# Graph Coloring: Column Generation or Column Enumeration?

In this post, I like to share a simple idea on how to solve to optimality some hard instances of the Graph Coloring problem. This simple idea yields a “new time” record for a couple of hard instances.

To date, the best exact approach to solve Graph Coloring is based on Branch-and-Price [1, 2, 3]. The branch-and-price method is completely different from the Constraint Programming approach I discussed in a previous post. A key component of Branch-and-Price is the column generation phase, which is intuitively quite simple, but mathematically rather involved for a short blog post.

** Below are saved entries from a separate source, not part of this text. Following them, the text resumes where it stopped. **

(** * FalseMarkets-Trading: backtest simulator, fitness scoring and
      evolutionary selection

    A shallow embedding of [src/lib/backtest.ts] (genome decoders, SMA via
    prefix sums, the bar-by-bar simulation [runBacktest], [computeFitness],
    [backtestAgent], [crossoverMutate]) and of the generation cycle
    [runGeneration] of the dashboard page, with its portfolio snapshot, the
    agent mapping of the data layer ([dbToAgent], [agentToDb]) and the first
    population of the onboarding dialog ([rng], [buildAgents]).

    Numbers.  A JavaScript [number] is modelled by an exact rational [Q]
    (compared with [==]); integer-valued results of [Math.round],
    [Math.floor], [Math.ceil] and counters are [Z].  A division whose divisor
    can be zero in the source is written [jsdiv] and yields [None] for the
    non-finite result; every other division has a divisor that the ingestion
    contract (positive close prices, positive initial capital) keeps away
    from zero.  [Math.tanh] and [Math.sqrt] have no rational values, so the
    simulator is parametrised by them; [tanhQ] and [sqrtQ] below are
    nine-decimal instances used to run the model on concrete bars.  For the
    same purpose the quantities that accumulate (daily returns, their sums,
    cash and units after a rebalance) are stored in lowest terms: [Qred] is
    the identity up to [==].

    Rounding.  The program computes in double precision, and a value of
    the exact model can differ from the program's in its last bits: a
    product that [toFixed] rounds on a tie, the prefix sums behind the
    moving averages, cash plus position after a rebalance, a
    fitness-weighted sum.  Two such places change what the simulator does:
    [Math.tanh] returns exactly 1 for large arguments ([tanhSat]), and the
    prefix sums are rounded at every addition, so the two averages of a flat
    series differ.  The moving averages and the cross detection are
    therefore also written over an arbitrary number type ([Arith]) and run
    on IEEE 754 binary64 ([binary64]).  The properties below are stated in
    forms that the rounding of each operation preserves (ranges, order,
    signs, counts, positions, equalities between results of one and the
    same expression), sample values are taken away from rounding ties, and
    what depends on a rounded value itself is evaluated on [binary64]; a
    lemma that needs exact averages says so.  Agent numbers are integers
    held in a [number]: they are exact up to [2^53] and rounded beyond
    ([toDouble]). *)

From Stdlib Require Import QArith Qround Qabs Qminmax ZArith Lia Lqa Ascii String.
From Stdlib Require Import PrimFloat.
From Stdlib Require Import Sorted.
From stdpp Require Import base option list gmap strings pretty.
Lemma kept_number (z : Z) :
  kept AffInteger (JNum z) = true ->
  apply_affinity AffInteger (VReal z) = VInt z.
Proof.
  simpl. intros H. apply Z.leb_le in H.
  rewrite (safe_fits_integer z H). reflexivity.
Qed.



(** ** A created row in the listing *)

Lemma def_of_is_deleted_column (m : string) :
  In m validModules ->
  exists c,
    In c (tbl_cols (def_of m))
    /\ col_name c = "is_deleted" /\ col_default c = DefLit (VInt 0).
Proof.
  intros Hm. each_module m Hm;
    (exists (Schema.with_default (Schema.integer "is_deleted") (DefLit (VInt 0))));
    (split; [vm_compute; tauto | split; reflexivity]).
Qed.



(** ** The update route on unconstrained columns *)

Lemma prepare_update_columns (m : string) (keys : list string) :
  In m validModules ->
  keys <> [] ->
  forallb plain_name keys = true ->
  forallb (known_column m) keys = true ->
  (List.length keys < max_columns)%nat ->
  prepare schema (update_sql m keys)
  = Ok (SUpdate m
          (List.combine (List.map (column_of m) keys ++ ["updated_at"])
             (List.map (fun _ => EParam) keys ++ [ENow]))
          (Some (CEq "id" EParam))).
Proof.
  intros Hm Hne Hp Hk Hmax. unfold prepare.
  rewrite (parse_update_keys m keys (valid_module_identifier m Hm) Hne
             (known_identifiers m keys Hm Hp Hk) Hmax).
  cbn [Sqlite.bind resolve]. rewrite (resolve_table_valid m Hm).
  cbn [Sqlite.bind]. rewrite (def_of_name m Hm).
  assert (Hfst : List.map fst (key_sets keys) = (keys ++ ["updated_at"])%list).
  { unfold key_sets. rewrite List.map_app, List.map_map. simpl.
    rewrite List.map_id. reflexivity. }
  assert (Hsnd : List.map snd (key_sets keys)
                 = (List.map (fun _ => EParam) keys ++ [ENow])%list).
  { unfold key_sets. rewrite List.map_app, List.map_map. reflexivity. }
  rewrite Hfst, Hsnd.
  rewrite (resolve_cols_column_of NoSuchColumn m (keys ++ ["updated_at"])).
  - rewrite List.map_app. cbn [List.map]. unfold column_of at 2.
    rewrite (known_updated_at m Hm). reflexivity.
  - rewrite forallb_app, Hk. unfold known_column. simpl.
    rewrite (known_updated_at m Hm). reflexivity.
Qed.
(** The first [if] of the loop body: a function start records the name of
    the function. *)
Definition record_function (line : str) (declared : set str) : set str :=
  if matched (re_match func_start_re line) then
    match re_search func_name_re line with
    | Some func_match => set_add str_eq_dec (group func_match 1) declared
    | None => declared
    end
  else declared.

(** The inner [while]: the lines of the block, up to the line that brings
    the brace count to zero or below. *)
Fixpoint capture (fuel : nat) (lines : list str) (i : nat)
  (block_lines : list str) (brace_count : Z) : outcome (nat * list str) :=
  if (i <? length lines) && (0 <? brace_count)%Z then
    match fuel with
    | O => OutOfFuel
    | S fuel' =>
        do l <- index lines i;
        capture fuel' lines (S i) (block_lines ++ [l])
          (brace_count + brace_delta l)
    end
  else Done (i, block_lines).

(** any('logger := sdklog.NewLogger' in prev_line
        for prev_line in new_lines[-10:]) *)
Definition recently_declared (new_lines : list str) : bool :=
  existsb (contains declaration) (last_n 10 new_lines).
(** * INGRES groundwater assistant: the query-understanding pipeline

    A shallow embedding of [query_processor.py] (class [QueryProcessor]):
    intent classification over the static pattern table, entity extraction
    (locations, years, categories) and the per-intent resolution of a query
    against the relational store; and of [app.py]: the response formatter
    and the routes that keep the chat history.

    Conventions of the embedding.
    - Text is 7-bit ASCII: a Python [str] is a [string]; the character
      classes, [lower], [title] and [split] below are Python's on code
      points below 128 (code points above 127 are left unchanged and belong
      to no class).
    - An exception is a value: fallible code returns [Res].
    - SQLite REAL values, Python's [round(x, 2)] and the SQL aggregates AVG
      and SUM are operations of a [Numeric] structure; [Decimal] is an
      instance over thousandths, used to run the code on concrete stores.
    - A SELECT without ORDER BY yields its rows in nested-loop order of the
      FROM clause; ORDER BY is a stable insertion sort.
    - A row holds a value in every column: NULL arises only as the AVG or
      SUM over no rows, never as a stored value. *)

From Stdlib Require Import String Ascii List ZArith Lia Bool Arith.
From Stdlib Require Import Permutation Sorting.Sorted.
From Stdlib Require Import DecimalString.
Import ListNotations.

Local Open Scope string_scope.
Local Open Scope list_scope.

Set Implicit Arguments.

(* ------------------------------------------------------------------ *)
(** ** Python string methods *)

Module Py.

Definition ord (c : ascii) : nat := nat_of_ascii c.

Definition between (lo hi : nat) (c : ascii) : bool :=
  (lo <=? ord c)%nat && (ord c <=? hi)%nat.
(** A property of the open exporter that the opening establishes and
    that both outcomes of an item preserve holds after every run. *)
Lemma started_invariant
  (P : list Item -> ChunkedFeedExporter -> SpiderSlot -> Prop)
  clock spider self0 :
  (forall now, is_ok (open_spider now spider self0) = true) ->
  _chunk_number self0 = 1 ->
  stored self0 = [] ->
  (forall self s,
      open_spider (clock O) spider self0 = Ok self ->
      slot self = Some s -> P [] self s) ->
  (forall done self s item,
      running self0 done self s -> P done self s ->
      slot_is_full self s = false ->
      P (done ++ [item])%list (appended self s item) (appended_slot s item)) ->
  (forall now done self s u item,
      running self0 done self s -> P done self s ->
      slot_is_full self s = true ->
      resolves (urifmt self)
        (FeedExporter__get_uri_params
           (with_chunk_number self (_chunk_number self + 1)) now spider) u ->
      P (done ++ [item])%list (rotated now spider self s u item)
        (rotated_slot now spider self u item)) ->
  forall items,
    exists self s,
      started clock spider self0 items = Ok self
      /\ running self0 items self s
      /\ P items self s.
Proof.
  intros Hopen Hn Hst Hinit Happ Hrot items. unfold started.
  destruct (is_ok_true _ (Hopen (clock O))) as (self1 & Hopen1).
  destruct (running_opened spider self0 _ _ Hn Hst Hopen1) as (s1 & Hrun1).
  pose proof (Hinit self1 s1 Hopen1 (run_slot _ _ _ _ Hrun1)) as HP1.
  destruct (add_items_invariant
              (fun done self => exists s, running self0 done self s /\ P done self s)
              clock spider) with (items := items) (k := 1%nat) (done := @nil Item)
                                 (self := self1)
    as (self2 & Hadd & s2 & Hrun2 & HP2).
  - intros now done self item (s & Hrun & HP).
    assert (Ho : is_ok (open_spider now spider self) = true).
    { rewrite <- (Hopen now). symmetry. apply open_spider_ok_config.
      apply (run_config _ _ _ _ Hrun). }
    destruct (item_scraped_cases now spider self s item (run_slot _ _ _ _ Hrun) Ho)
      as [(Hfull & Hscr)|(Hfull & u & Hu & Hscr)].
    + eexists. split; [exact Hscr|]. eexists. split.
      * apply running_appended. exact Hrun.
      * apply Happ; assumption.
    + eexists. split; [exact Hscr|]. eexists. split.
      * apply running_rotated. exact Hrun.
      * apply Hrot; assumption.
  - eauto.
  - exists self2, s2. rewrite Hopen1. cbn [mbind result_bind].
    split; [exact Hadd|]. split; assumption.
Qed.

Lemma run_of_started clock spider self0 items self s :
  started clock spider self0 items = Ok self ->
  slot self = Some s ->
  run clock spider self0 items = Ok (finished self s).
Proof.
  intros Hst Hs. rewrite run_started, Hst. cbn [mbind result_bind].
  unfold close_spider. rewrite Hs. reflexivity.
Qed.

(** * Further properties of the exporter *)

(** ** X1: a run fails at its start or not at all *)



(** ** X2: an item before the spider is opened *)

(** X2: the constructor opens no slot, and [item_scraped] on the
    exporter it returns raises [AttributeError]: there is no [slot] to
    count or to write to. *)
Theorem item_scraped_before_open host ref (h h' : store) self now spider item :
  __init__ host ref h = (h', Ok self) ->
  slot self = None
  /\ item_scraped now spider self item = Raise AttributeError.
Proof.
  intros Hinit. destruct (init_ref _ _ _ _ _ Hinit) as (s & Hs).
  pose proof (init_constructed _ _ _ _ _ _ Hs Hinit) as Hc.
  split; [apply (con_slot _ _ _ Hc)|].
  unfold item_scraped, chunk_is_full.
  rewrite (con_items_set _ _ _ Hc), (con_slot _ _ _ Hc). reflexivity.
Qed.

(** X2 on the exporter of the tests. *)
Lemma item_scraped_before_open_witness :
  slot (test_constructed (PInt 2)) = None
  /\ item_scraped (test_clock 1) test_spider (test_constructed (PInt 2)) (FakeItem 1)
     = Raise AttributeError.
Proof.
  apply (item_scraped_before_open test_host O [test_settings (PInt 2)]
           (test_store (PInt 2)) (test_constructed (PInt 2))).
  apply pair_of_snd. vm_compute. reflexivity.
Defined.
(** C6. When the HTTP client call fails at the transport level (a request
    exception other than the HTTP-error class: no response object exists),
    the call logs, after the lines about the request, one transport-error
    line made of the fixed text and the error message, then the footer;
    none of the lines it logs is a status-code line or a body-excerpt
    line. *)
Theorem transport_failure_logged url params headers s e :
  client url headers params = Raise e ->
  isinstance e RequestException = true ->
  isinstance e HTTPError = false ->
  exists s' lines,
    explain_request url params headers s = (Ok tt, s') /\
    log s' = log s ++ lines /\
    lines = request_lines url params headers
            ++ [sending_line; request_error_line e] ++ footer /\
    request_error_line e = error (u "❌ Ошибка запроса: " ++ exn_str e) /\
    local_response s' = None /\
    existsb is_status_code_line lines = false /\
    existsb is_body_excerpt_line lines = false.
Proof.
  intros Hc Hr He.
  destruct (narration_of_failure _ _ _ _ Hc He) as [Hres Hn].
  rewrite Hr in Hn.
  rewrite explain_request_run, Hres. eexists. eexists.
  cbn [log local_response].
  split; [reflexivity|]. split; [reflexivity|]. split; [exact Hn|].
  split; [reflexivity|].
  split; [unfold bound_response; now rewrite Hc|].
  rewrite Hn. unfold request_lines.
  destruct (truthy headers), (truthy params); split; vm_compute; reflexivity.
Qed.

(** C9. Two calls with the same URL, parameters and headers against the
    same deterministic client end the same way, and the lines the second
    call writes to the log file are, timestamps apart, the lines the first
    call wrote. *)
Theorem explain_request_twice clock url params headers s :
  let run1 := explain_request url params headers s in
  let run2 := explain_request url params headers (snd run1) in
  fst run1 = fst run2 /\
  modulo_timestamps (written_between clock s (snd run1)) =
  modulo_timestamps (written_between clock (snd run1) (snd run2)) /\
  modulo_timestamps (written_between clock s (snd run1)) =
  narration url params headers.
Proof.
  cbv zeta. rewrite explain_request_run. cbn [fst snd].
  rewrite explain_request_run. cbn [fst snd].
  split; [reflexivity|].
  rewrite (written_between_app clock s _ (narration url params headers))
    by reflexivity.
  rewrite (written_between_app clock _ _ (narration url params headers))
    by reflexivity.
  now rewrite !modulo_timestamps_write_from.
Qed.

(** C8, as the code has it. When the log file can be opened, the module
    makes exactly its two calls, in order, and ends with exit status 0
    whatever the client answers (the client call itself does not raise the
    HTTP-error class, which the library raises from [raise_for_status]
    only). When the log file cannot be opened, whatever the exception, it
    reaches the top level at once: the run ends with that exception and exit
    status 1, no call is made and nothing is logged. *)
Theorem main_exits_zero :
  (open_for_writing (u "logs/logs.txt") = Ok tt ->
   get_raises_HTTPError demo_url_1 None None = false ->
   get_raises_HTTPError demo_url_2 (Some demo_params) (Some demo_headers)
     = false ->
   exit_code (fst (main initial)) = 0 /\
   sent (snd (main initial)) =
     [mkRequest demo_url_1 None None;
      mkRequest demo_url_2 (Some demo_headers) (Some demo_params)]) /\
  (forall e,
     open_for_writing (u "logs/logs.txt") = Raise e ->
     main initial = (Raise e, initial) /\
     exit_code (fst (main initial)) = 1 /\
     sent (snd (main initial)) = [] /\
     log (snd (main initial)) = []).
Proof.
  split.
  - intros Hopen H1 H2.
    unfold main, bind, logging_basicConfig, logging_info, logging_log.
    rewrite Hopen. cbn [log sent local_response].
    rewrite explain_request_run, (call_result_ok _ _ _ H1).
    cbn [log sent local_response].
    rewrite explain_request_run, (call_result_ok _ _ _ H2).
    split; reflexivity.
  - intros e Hopen.
    assert (Hmain : main initial = (Raise e, initial)).
    { unfold main, bind, logging_basicConfig. now rewrite Hopen. }
    rewrite Hmain. repeat split.
Qed.

(** ** The narration of a response, cut at the points the properties speak of *)

Lemma narration_cut_status url params headers response :
  client url headers params = Ok response ->
  exists rest,
    narration url params headers =
      lines_to_status url params headers
      ++ status_line (status_code response)
         :: status_advice (status_code response)
      ++ final_url_line response :: rest.
Proof.
  intros Hc. destruct (narration_of_response _ _ _ _ Hc) as [_ Hn].
  rewrite Hn. unfold response_lines, lines_to_status, final_url_lines.
  eexists. flatten. reflexivity.
Qed.

Lemma narration_cut_history url params headers response :
  client url headers params = Ok response ->
  exists rest,
    narration url params headers =
      lines_to_history url params headers response
      ++ history_lines (history response)
      ++ headers_line response :: rest.
Proof.
  intros Hc. destruct (narration_of_response _ _ _ _ Hc) as [_ Hn].
  rewrite Hn. unfold response_lines, lines_to_history, lines_to_status.
  eexists. flatten. reflexivity.
Qed.

Lemma narration_cut_content url params headers response :
  client url headers params = Ok response ->
  narration url params headers =
    lines_to_content url params headers response
    ++ content_type_line response :: content_lines response
    ++ match content_result response with
       | Raise _ => []
       | Ok _ =>
           detail_lines response
           ++ (if 400 <=? status_code response then [] else [success_line])
       end
    ++ outcome_lines response ++ footer.
Proof.
  intros Hc. destruct (narration_of_response _ _ _ _ Hc) as [_ Hn].
  rewrite Hn.
  unfold response_lines, lines_to_content, lines_to_history, lines_to_status.
  flatten. reflexivity.
Qed.

Lemma narration_cut_check url params headers response :
  client url headers params = Ok response ->
  content_result response = Ok tt ->
  narration url params headers =
    lines_to_check url params headers response
    ++ (if 400 <=? status_code response
        then [http_error_line (status_error response);
              error_status_line (status_code response);
              error_body_line (text response)]
        else [success_line])
    ++ footer.
Proof.
  intros Hc Hj. rewrite (narration_cut_content _ _ _ _ Hc).
  unfold lines_to_check, outcome_lines, response_result. rewrite Hj.
  destruct (400 <=? status_code response); flatten; reflexivity.
Qed.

Here, I want to show you that a modern Mixed Integer Programming (MIP) solver, such as Gurobi or CPLEX, can solve a few hard instances of graph coloring with the following “null implementation effort”:

1. Enumerate all possible columns
2. Build a .mps instance with those columns
3. Use a MIP solver to solve the .mps instance

Indeed, in this post we try to answer to the following question:

Is there any hope to solve any hard graph coloring instances with this naive approach?

## Formulation

Given an undirected graph $G=(V,E)$ and a set of colors $K$, the minimum (vertex) graph coloring problem consists of assigning a color to each vertex, while every pair of adjacent vertices gets a different color. The objective is to minimize the number of colors used in a solution.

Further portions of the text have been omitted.